Uses: Fresh Eating, Cider
Hoover (Wattauga, Black Coal, Baltimore Red, Welcome, Black Hoover, Thunderbolt, Watauga)
Description: Fruit large, roundish oblate, slightly conical; skin mostly splashed and striped with two shades of dark red, sometimes almost black, with a light bloom; dots large, numerous, conspicuous, light colored, interspersed with patches of russet. Flesh yellowish, firm, tender, moderately juicy, sprightly subacid. Ripe September/October and a good keeper.
History: Hoover is first mentioned in the 1856 catalog of Pomaria Nurseries of Pomaria, South Carolina, where it is said to be a seedling from Edisto, South Carolina. In 1908 the USDA said of it: “In passing through the mountain sections of North Carolina, one sees this variety very commonly. During the fall, it is the one most often brought to the stations for sale to passengers on the trains.”

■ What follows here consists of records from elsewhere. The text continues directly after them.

(* ===== verification/Threads.v ===== *)
(** The loops of the network threads: those that poke and connect, and the one
    that serves the incoming messages
    (CPSC418/project/network/nodethread.go and session.go). *)
From Stdlib Require Import Strings.String.
From S2P Require Import Prelude NetMeta NodePool Session Handshake Manager.

Open Scope Z_scope.

(** ** Trying again *)

(** [time.Duration] is an [int64] of nanoseconds. *)
Definition Second : Z := 1000000000.
Definition wrap_int64 (z : Z) : Z := (z + 2 ^ 63) `mod` 2 ^ 64 - 2 ^ 63.

Section Attempts.
(** The encoded version check, if there is one. *)
Context (vc : option (list byte)).

(** [poke]: whether it succeeded, and the updates put on [msgChan]. *)
Definition session_poke (o : outside) (s : session) (id addr : str) : bool * list NetMeta :=
  if negb (out_dials o) then (false, [])
  else perform (Handshake.poke s id addr) (out_works o) (out_incoming o).

(** [connect]: the node takes the connection [c] before the dialogue. The
    deferred [close] saw the [err] of before the dialogue, which is nil: it
    never runs. The result is whether connect succeeded, whether the threads
    of the connection were started, and the updates put on [msgChan]. *)
Definition session_connect (o : outside) (s : session) (np : nodePool) (l c : loc)
    : res (nodePool * bool * bool * list NetMeta) :=
  n ← pool_node np l;
  if negb (out_dials o) then Ok (np, false, false, [])
  else
    let n := mkNode (n_state n) (n_id n) (n_addr n) (n_outChan n) (Some c) in
    let np := set_node l n np in
    let '(ok, established, updates) :=
      perform (Handshake.connect s vc (n_id n) (n_addr n)) (out_works o) (out_incoming o) in
    if (established : bool) then
      '(np, started) ← setState np l nodeStateConnected;
      Ok (np, ok, started, updates)
    else if (ok : bool) then np ← close np n; Ok (np, ok, false, updates)
    else Ok (np, ok, false, updates).

(** A turn of the loop of [pokeThread]: the updates, and how long it sleeps
    before the next one, or [None] when it returns. *)
Definition pokeThread_turn (o : outside) (s : session) (np : nodePool) (l : loc) (interval : Z)
    : res (list NetMeta * option Z) :=
  n ← pool_node np l;
  if ended s || bool_decide (n_state n ≠ nodeStateDisconnected) then Ok ([], None)
  else
    let '(ok, updates) := session_poke o s (n_id n) (n_addr n) in
    if (ok : bool) then Ok (updates, None) else Ok (updates, Some (wrap_int64 (interval + Second))).

Definition connectThread_turn (o : outside) (s : session) (np : nodePool) (l c : loc) (interval : Z)
    : res (nodePool * bool * list NetMeta * option Z) :=
  n ← pool_node np l;
  if ended s || bool_decide (n_state n ≠ nodeStateDisconnected) then Ok (np, false, [], None)
  else
    '(np, ok, started, updates) ← session_connect o s np l c;
    if (ok : bool) then Ok (np, started, updates, None)
    else Ok (np, started, updates, Some (wrap_int64 (interval + Second))).
End Attempts.

(** The thread over what it finds at each turn: the network, the session and
    the pool. The result is the updates, how long it slept each time, and
    whether it has returned. *)
Fixpoint pokeThread (l : loc) (interval : Z) (turns : list (outside * session * nodePool))
    : res (list NetMeta * list Z * bool) :=
  match turns with
  | [] => Ok ([], [], false)
  | (o, s, np) :: turns =>
      '(updates, next) ← pokeThread_turn o s np l interval;
      match next with
      | None => Ok (updates, [], true)
      | Some interval =>
          '(more, sleeps, returned) ← pokeThread l interval turns;
          Ok (updates ++ more, interval :: sleeps, returned)
      end
  end.

(** A turn that fails: the node is still wanted, and not reached. *)
Definition poke_fails (l : loc) (turn : outside * session * nodePool) : Prop :=
  let '(o, s, np) := turn in
  ∃ n, np_nodes np !! l = Some n ∧ ended s = false ∧ n_state n = nodeStateDisconnected ∧
    session_poke o s (n_id n) (n_addr n) = (false, []).

(** A turn that is the last: there is nothing more to do, or the poke works. *)
Definition poke_ends (l : loc) (turn : outside * session * nodePool) (updates : list NetMeta) : Prop :=
  let '(o, s, np) := turn in
  ∃ n, np_nodes np !! l = Some n ∧
    ((ended s = true ∨ n_state n ≠ nodeStateDisconnected) ∧ updates = [] ∨
     ended s = false ∧ n_state n = nodeStateDisconnected ∧
       session_poke o s (n_id n) (n_addr n) = (true, updates)).

Lemma poke_fails_turn l interval o s np :
  poke_fails l (o, s, np) → pokeThread_turn o s np l interval = Ok ([], Some (wrap_int64 (interval + Second))).
Proof.
  intros (n & Hn & He & Hd & Hp). unfold pokeThread_turn, pool_node. rewrite Hn, require_Some, bind_Ok, He.
  rewrite bool_decide_eq_false_2 by (intros Hne; by apply Hne). cbn [orb]. by rewrite Hp.
Qed.

Lemma poke_ends_turn l interval o s np updates :
  poke_ends l (o, s, np) updates → pokeThread_turn o s np l interval = Ok (updates, None).
Proof.
  intros (n & Hn & H). unfold pokeThread_turn, pool_node. rewrite Hn, require_Some, bind_Ok.
  destruct H as [[H ->]|(He & Hd & Hp)].
  - replace (ended s || _) with true; [done|]. destruct H as [->|H]; [done|].
    by rewrite bool_decide_eq_true_2, orb_true_r.
  - rewrite He, bool_decide_eq_false_2 by (intros Hne; by apply Hne). cbn [orb]. by rewrite Hp.
Qed.

(** The pauses of [n] turns that fail, after [k] of them. *)
Definition pauses (k n : nat) : list Z := (λ i, Z.of_nat (S i) * Second) <$> seq k n.

(** A thread that pokes backs off. While the node is wanted and not
    reached it tries again, after one second, then two, and so on; the pauses
    do not overflow in nine billion turns. It returns at the
    first turn at which the session has ended, the node is not disconnected,
    or the poke succeeds, with the updates of that turn. *)
Theorem pokeThread_backs_off l fails turn rest updates :
  Forall (poke_fails l) fails → poke_ends l turn updates → Z.of_nat (length fails) < 9223372036 →
  pokeThread l 0 (fails ++ turn :: rest) = Ok (updates, pauses 0 (length fails), true) ∧
  pokeThread l 0 fails = Ok ([], pauses 0 (length fails), false).
Proof.
  intros HF HE Hlen.
  assert (∀ k, Z.of_nat k + Z.of_nat (length fails) < 9223372036 →
    pokeThread l (Z.of_nat k * Second) (fails ++ turn :: rest) = Ok (updates, pauses k (length fails), true) ∧
    pokeThread l (Z.of_nat k * Second) fails = Ok ([], pauses k (length fails), false)) as H.
  { clear Hlen. induction HF as [|[[o s] np] fails Hf _ IH]; intros k Hk.
    - split; [|done]. destruct turn as [[o s] np]. cbn [app pokeThread].
      by rewrite (poke_ends_turn _ _ _ _ _ _ HE).
    - cbn [app pokeThread length] in *. rewrite (poke_fails_turn _ _ _ _ _ Hf), !bind_Ok.
      assert (wrap_int64 (Z.of_nat k * Second + Second) = Z.of_nat (S k) * Second) as ->.
      { unfold wrap_int64, Second in *. rewrite Z.mod_small; lia. }
      destruct (IH (S k)) as [E1 E2]; [lia|]. by rewrite E1, E2. }
  apply (H 0%nat). lia.
Qed.

Definition sample_pool : nodePool :=
  mkPool ∅ ∅ {[0%nat := mkNode nodeStateDisconnected (txt "b") (txt "h:2") [] None]} ∅ [] 1.
Definition unreachable : outside := mkOutside [] true false 0 [] (txt "connection refused").
Definition other_id : outside := mkOutside [] true true 6 [Text (txt "false")] [].
Definition poking : session := mkSession (txt "a") (txt "h:1") false.

Lemma pokeThread_backs_off_witness :
  pokeThread 0 0 ([(unreachable, poking, sample_pool); (unreachable, poking, sample_pool)] ++
    (other_id, poking, sample_pool) :: []) = Ok ([newQuitNetMeta (txt "b") (txt "h:2")], [Second; 2 * Second], true).
Proof.
  apply (pokeThread_backs_off 0%nat [(unreachable, poking, sample_pool); (unreachable, poking, sample_pool)]
    (other_id, poking, sample_pool) []).
  - repeat constructor; exists (mkNode nodeStateDisconnected (txt "b") (txt "h:2") [] None); split_and!; reflexivity.
  - exists (mkNode nodeStateDisconnected (txt "b") (txt "h:2") [] None). split; [reflexivity|]. right.
    split_and!; reflexivity.
  - reflexivity.
Defined.

(** ** Connecting *)

(** An attempt to connect changes nothing but the connection of the node and
    its state; when it succeeds either the threads of the connection run and
    the node is connected, or the node has left or the session has ended, or
    the site at that address has another id and this one is recorded as left. *)
Lemma session_connect_effect vc o s np l c n :
  np_nodes np !! l = Some n → ∃ np' ok started updates n',
    session_connect vc o s np l c = Ok (np', ok, started, updates) ∧
    np_nodes np' = <[l := n']> (np_nodes np) ∧ n_id n' = n_id n ∧ n_addr n' = n_addr n ∧ n_outChan n' = n_outChan n ∧
    (ok = false → n_state n' = n_state n ∧ started = false ∧ updates = []) ∧
    (ok = true → n_conn n' = Some c ∧
       (updates = [] ∧ (n_state n', started) = next_state (n_state n) nodeStateConnected ∨
        updates = [newQuitNetMeta (n_id n) (n_addr n)] ∧ n_state n' = n_state n ∧ started = false ∧
          np_closed np' = np_closed np ++ [c])).
Proof.
  intros Hn. unfold session_connect, pool_node. rewrite Hn, require_Some, bind_Ok.
  destruct (out_dials o); cbn [negb].
  2:{ exists np, false, false, [], n. rewrite insert_id by done. by split_and!. }
  cbn [n_id n_addr]. set (n1 := mkNode _ _ _ _ (Some c)).
  assert (∃ ok established updates,
    perform (Handshake.connect s vc (n_id n) (n_addr n)) (out_works o) (out_incoming o) = (ok, established, updates) ∧
    (established = true → ok = true ∧ updates = []) ∧
    (ok = false → updates = []) ∧
    (ok = true → established = false → updates = [newQuitNetMeta (n_id n) (n_addr n)])) as
    (ok & established & updates & -> & H1 & H2 & H3).
  { unfold Handshake.connect, try_write, try_read.
    destruct (out_works o) as [|[|[|[|[|[|w]]]]]]; destruct (out_incoming o) as [|m ms]; cbn [perform];
      repeat case_decide; try destruct vc; cbn [perform]; do 3 eexists; split_and!; try done. }
  destruct established.
  - destruct (H1 eq_refl) as [-> ->]. unfold setState, pool_node. cbn [set_node np_nodes].
    rewrite lookup_insert_eq, require_Some, bind_Ok. cbn [n_state n1].
    destruct (next_state (n_state n) nodeStateConnected) as [st started] eqn:E. rewrite bind_Ok.
    exists (set_node l (with_state st n1) (set_node l n1 np)), true, started, [], (with_state st n1).
    split_and!; try done; cbn [set_node np_nodes]; [by rewrite insert_insert_eq|].
    intros _. split; [done|]. by left.
  - destruct ok.
    + rewrite (H3 eq_refl eq_refl). unfold close. cbn [n1 n_conn]. rewrite require_Some, !bind_Ok.
      do 5 eexists. split_and!; [reflexivity|reflexivity|..]; try done. intros _. split; [done|]. by right.
    + rewrite (H2 eq_refl). do 5 eexists. split_and!; [reflexivity|reflexivity|..]; done.
Qed.

(** ** Serving the incoming messages *)

Section Serve.
Context (range : range_order) (order : pool_order) (netMeta_toJson : NetMeta → list byte).
Context (newNetMetaFromJson : list byte → option NetMeta).
Context (newVersionCheckMsgContentFromJson : list byte → option VersionCheckMsgContent).

(** The size of [msgChan]. *)
Definition msgChanSize : nat := 30.

(** The thread of [serveIncomingMessages] with its variable [done]; [sv_ended]
    is whether [s.done] was closed. The last two fields are the history: what
    was put on [msgChan], and what was handled. *)
Record server : Type := mkServer {
  sv_done : bool;
  sv_ended : bool;
  sv_msgChan : list Message;
  sv_pool : nodePool;
  sv_threads : list thread;
  sv_arrived : list Message;
  sv_handled : list Message
}.

(** [!done || len(s.manager.msgChan) > 0] *)
Definition server_goes_on (sv : server) : bool := negb (sv_done sv) || (0 <? zlen (sv_msgChan sv)).

Definition new_server (np : nodePool) (chan : list Message) : server := mkServer false false chan np [] chan [].

Inductive serve_step (s : session) : server → server → Prop :=
  | serve_takes sv set handler msg rest np ts :
      server_goes_on sv = true → sv_msgChan sv = msg :: rest →
      serve_message range order netMeta_toJson newNetMetaFromJson newVersionCheckMsgContentFromJson set handler
        s (sv_pool sv) msg = Ok (np, ts) →
      serve_step s sv (mkServer (sv_done sv) (sv_ended sv) rest np (sv_threads sv ++ ts) (sv_arrived sv)
        (sv_handled sv ++ [msg]))
  | serve_sees_done sv :
      server_goes_on sv = true → sv_ended sv = true →
      serve_step s sv (mkServer true (sv_ended sv) (sv_msgChan sv) (sv_pool sv) (sv_threads sv) (sv_arrived sv)
        (sv_handled sv))
  (** Other threads put a message on the channel, end the session, or change
      the pool. *)
  | serve_arrives sv msg :
      (length (sv_msgChan sv) < msgChanSize)%nat →
      serve_step s sv (mkServer (sv_done sv) (sv_ended sv) (sv_msgChan sv ++ [msg]) (sv_pool sv) (sv_threads sv)
        (sv_arrived sv ++ [msg]) (sv_handled sv))
  | serve_ends sv np :
      serve_step s sv (mkServer (sv_done sv) true (sv_msgChan sv) np (sv_threads sv) (sv_arrived sv) (sv_handled sv))
  | serve_pool sv np :
      serve_step s sv (mkServer (sv_done sv) (sv_ended sv) (sv_msgChan sv) np (sv_threads sv) (sv_arrived sv)
        (sv_handled sv)).

(** Every message is handled once, in the order of arrival, and the thread
    leaves its loop only when the session has ended and none is left. *)
Lemma serve_handles_all s np chan sv :
  rtc (serve_step s) (new_server np chan) sv →
  sv_arrived sv = sv_handled sv ++ sv_msgChan sv ∧
  (server_goes_on sv = false → sv_ended sv = true ∧ sv_handled sv = sv_arrived sv).
Proof.
  intros Hr.
  assert (sv_arrived sv = sv_handled sv ++ sv_msgChan sv ∧ (sv_done sv = true → sv_ended sv = true)) as [H1 H2].
  { assert (sv_arrived (new_server np chan) = sv_handled (new_server np chan) ++ sv_msgChan (new_server np chan) ∧
      (sv_done (new_server np chan) = true → sv_ended (new_server np chan) = true)) as H0 by done.
    induction Hr as [|a b c Hs _ IH]; [done|]. apply IH. destruct H0 as [H1 H2]. clear IH.
    destruct Hs as [sv b h msg rest np' ts _ E _|sv _ He|sv msg _|sv np'|sv np']; cbn in *; try done; rewrite H1.
    - by rewrite E, <-app_assoc.
    - by rewrite app_assoc. }
  split; [done|]. unfold server_goes_on. intros [Hd%negb_false_iff Hc]%orb_false_iff. split; [auto|].
  destruct (sv_msgChan sv); [by rewrite H1, app_nil_r|]. by apply Z.ltb_ge in Hc.
Qed.
End Serve.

Uses: Fresh Eating, Stores well.
Horse (Summer Horse, Yellow Horse, Green Horse, Old Fashion Horse, Oldfield Horse, Mammoth Horse, Carolina Horse, McBath, Improved Horse, Trippes Horse)
Description: Fruit medium to almost large, roundish, often lopsided and oblique, ribbed; skin thick, green becoming yellow when ripe, sometimes with a slight reddish tinge or blush on the sunny side, with irregular russet blotches or freckles all over the apple; dots small, sunken, greenish, often areole. Flesh yellow, firm, rather juicy, briskly subacid until fully ripe. Ripe late July/August.
History: This was certainly the most popular apple grown for home use in the South before 1930. Warder (1867) describes it as “another southern favorite, especially as a useful family apple.” Horse is a very old variety, and its origin is not known with certainty. Its origin was attributed to Nash County, North Carolina, by a USDA report written in 1869, but this is suspect as it was a very old apple even then. “Horse Apples” were listed in a November 4, 1763, advertisement in the Virginia Gazette newspaper published in Williamsburg, Virginia.
Uses: Cooking, Drying, Cider, Apple Butter
Huffman Red
Description: Fruit medium or above, slightly oblate; skin mostly covered with red and some stripes; dots scattered, rather large, whitish. Flesh whitish, crisp, juicy, subacid. Ripe August/September.
History: Lee Calhoun collected this unknown but lovely, good-tasting apple in 1992 from a Mr. Huffman of Kimesville, North Carolina, and named it for him.
Uses: Fresh Eating
Hunge
Description: Fruit large, sometimes very large, roundish oblate; skin mostly covered with red without stripes if exposed to the sun, a brown russet netting (heavy in some years) overlays the skin and roughens it; dots numerous, large, russet. Flesh white tinged yellowish, crisp, juicy, vinous, aromatic, almost sweet. A very good August apple. When fully ripe, it tastes like a strawberry. Ripe August/ September.
History: Hunge originated in the 1700s, as a “Hunge’s” apple was listed by a Norfolk, Virginia, nursery in 1805. It was described at the 1858 American Pomological Society meeting as “an old North Carolina variety.’